I was feeling very confused about wanting punishment, about how thinking about being punished made me so aroused, when not only does being punished generally not feel very arousing during the actual punishment, and also, that I’m not supposed to be viewing punishment as a good thing, because that would lead to it not being very effective!

But I realized that it’s okay for me to be turned on by punishment, before and after (my Master will take care of me not enjoying the during!), because it’s my desire to be punished that has lead me into this relationship in the first place. If being punished was not something I was intensely interested in (and in my case that means eroticizing!), I’d not want to be punished – I simply wouldn’t be interested in being in a power exchange relationship.
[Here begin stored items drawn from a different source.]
(** A chunk is pending after a failure, one has never run, one is done. *)
Lemma schedule_can_settle_witness :
  exists l w' s', asks l world1 w' /\ currentSchedule "repository" "stage" (w_tables w') = Some s' /\ s_Status s' = ScheduleSettled /\ s_Failed s' = 0.
Proof.
  assert (Hact : s_Status active1 = ScheduleActive) by (vm_compute; reflexivity).
  destruct (schedule_can_settle world1 "repository" "stage" active1 world1_reachable world1_current Hact) as (l & w' & s' & HL & Hc & _ & Hset & Hf & _).
  - assert (Hall : map_Forall (fun _ c => c_status c <> ChunkRunning) (t_chunks (w_tables world1))) by (apply (bool_decide_eq_true_1 _); vm_compute; reflexivity).
    intros id c Hc _. exact (Hall id c Hc).
  - exists l, w', s'. split; [exact HL|]. split; [exact Hc|]. split; [exact Hset|]. rewrite Hf. vm_compute. reflexivity.
Defined.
But the fact that I’ve been fantasizing about being punished since I was about five is actually a good thing, and it’s also good that I’m so generally positive on the subject, because I’m in a relationship with someone who wants to punish me for my bad or otherwise inferior behavior.

It’s the fact that I love and need to be helpless, controlled, and made to do things that hurt or even just suck (like writing lines or taking cod liver oil) that makes me the slave I am.

So it’s fine that it’s caught up inextricably with my sexuality. Its fine because I’ve finally accepted about myself that I have fantasies about stuff that, when it comes to doing it in real life, hurt a whole hell of a lot, or are very hard to get through. The things I want and need most are often the stuff that I really don’t enjoy when I’m in the middle of it. But thinking of it before, or replaying it in my head, after, I get so aroused!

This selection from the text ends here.